One of the key reasons for using Lynx is that it can provide useful metrics both on the way a design is evolving, and on the way in which the design is being done, all held in an SQL database that we can access using a management dashboard and interpret using charting software.
For example, we can access design measures such as how much memory has been implemented, the amount of slack on particular nets and a standard-cell count. We can also access design-process metrics, such as the licence use per tool or the way in which the slack in a particular block is evolving as the design progresses.
Figure 2 One example of a trend analysis report (Source: Bull)
This trend analysis report is very useful for tracking our projects and making design decisions as we go.
An execution profile analysis shows how long each step in the place and route process takes, which can guide decisions about the practicality of merging two blocks.
Figure 3 This report helps keep track of the most time-consuming parts of the design process (Source: Bull)
Another dashboard report lists each of the key blocks in rows in a table, and shows the slack for that block, the number of DRC errors, and related information such as the use of low VT cells (which has to be carefully managed to meet foundry rules).

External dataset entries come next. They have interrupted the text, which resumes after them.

(* ===== verification/Regions.v ===== *)
(** Address spaces: regions, segments and page-table lists ([src/base/vmmap.c],
    the functions [vm_*], [syscall_brk], [syscall_primalloc], [syscall_prifree]).
    Records are objects at the addresses that [kmalloc] gave; an object leaves the
    model when it is freed, so that using it afterwards is undefined ([None]).  The
    memory comes from [KernelHeap]; tables and pages are the physical memory of
    Paging.v.  The callers hold [vm_lock] and [mseg_lock] as the code does, without
    contention; [mreg_reglock] is kept, because a call can meet it held by its own
    caller, which blocks for ever ([None]). *)
From S2P Require Import Prelude CoreAlloc MemList Kmalloc KernelHeap Paging.

Module Regions.
Import CoreAlloc(core_header, mk_ch, phys_addr, no_blocks, ENOMEM, total) KernelHeap Paging.

(** * Data *)

Record vm := mk_vm { vm_pgdir : Z; vm_mregion : Z }.
Record memregion := mk_mreg { mreg_startaddr : Z; mreg_endaddr : Z; mreg_type : Z; mreg_reglock : bool; mreg_segment : Z; mreg_next : Z }.
Record memsegment := mk_mseg { mseg_sourcefile : Z; mseg_sourcedev : Z; mseg_sharecount : Z; mseg_npages : Z; mseg_pgtable : Z }.
Record PageTableList := mk_ptl { pgtable : Z; ptl_next : Z }.

Definition SIZEOF_VM : Z := 36.
Definition SIZEOF_REGION : Z := 48.
Definition SIZEOF_SEGMENT : Z := 44.
Definition SIZEOF_PTL : Z := 8.
Definition SEGMENTTYPE_CODE : Z := 1.
Definition SEGMENTTYPE_DATA : Z := 2.
Definition SEGMENTTYPE_STACK : Z := 4.
Definition SEGMENTTYPE_PRIVATE : Z := 8.
Definition EINVALIDADDRESS : Z := -97.

Record vmst (K : Type) := mk_st { heap : K; phys : mem; vms : gmap Z vm; regions : gmap Z memregion;
  segments : gmap Z memsegment; ptls : gmap Z PageTableList }.
Arguments mk_st {K}.
Arguments heap {K}.
Arguments phys {K}.
Arguments vms {K}.
Arguments regions {K}.
Arguments segments {K}.
Arguments ptls {K}.

Section Regions.
Context {K : Type} `{!KernelHeap K}.
Implicit Types (s : vmst K).

(** * Stores *)

Definition set_heap (h : K) s : vmst K := mk_st h (phys s) (vms s) (regions s) (segments s) (ptls s).
Definition set_phys (m : mem) s : vmst K := mk_st (heap s) m (vms s) (regions s) (segments s) (ptls s).
Definition set_vms (x : gmap Z vm) s : vmst K := mk_st (heap s) (phys s) x (regions s) (segments s) (ptls s).
Definition set_regions (x : gmap Z memregion) s : vmst K := mk_st (heap s) (phys s) (vms s) x (segments s) (ptls s).
Definition set_segments (x : gmap Z memsegment) s : vmst K := mk_st (heap s) (phys s) (vms s) (regions s) x (ptls s).
Definition set_ptls (x : gmap Z PageTableList) s : vmst K := mk_st (heap s) (phys s) (vms s) (regions s) (segments s) x.

Definition put_region (p : Z) (r : memregion) s : vmst K := set_regions (<[p := r]> (regions s)) s.
Definition put_segment (p : Z) (g : memsegment) s : vmst K := set_segments (<[p := g]> (segments s)) s.
Definition put_ptl (p : Z) (l : PageTableList) s : vmst K := set_ptls (<[p := l]> (ptls s)) s.
Definition put_vm (p : Z) (v : vm) s : vmst K := set_vms (<[p := v]> (vms s)) s.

Figure 4 Lynx includes the ability to set up dashboard reports (Source: Bull)
The dashboard is also very practical in terms of data management. We have done 25,000 runs over 18 months and it has only generated 1.4Gbyte of reports.
Lynx can look complex at first: there are a lot of Synopsys variables and a lot of task-environment variables to master. But it is quite easy to learn and use, with the option of a command-line interface for those who prefer.
Its advantages include the fact that it enables us to track deviations from the global recommended flow and settings, and to understand design development trends and status, so we can identify project bottlenecks.
Our next steps with the tool will include using it in the data preparation phase, going from the GDS2 and LEF provided by the IP providers to the CEL and FRAM formats used by the physical designers. We want to include these steps in Lynx so that we can implement some quality assurance on IP blocks, as well as ensuring that we deliver good data for physical implementation.
Cyrille is ASIC Physical Design Team Leader at Bull, and has acquired experience over the last 10 years in logical design, synthesis, design for test, static timing analysis and complete RTL2GDS implementation. He won the SNUG Europe (Synopsys Users Group) Best Technical Paper Award in 2008 for his document Design For Test insertion on a very complex VLSI using Synopsys Galaxy Flow. He also recently patented a way to optimize block interconnection within a chip using genetic algorithms.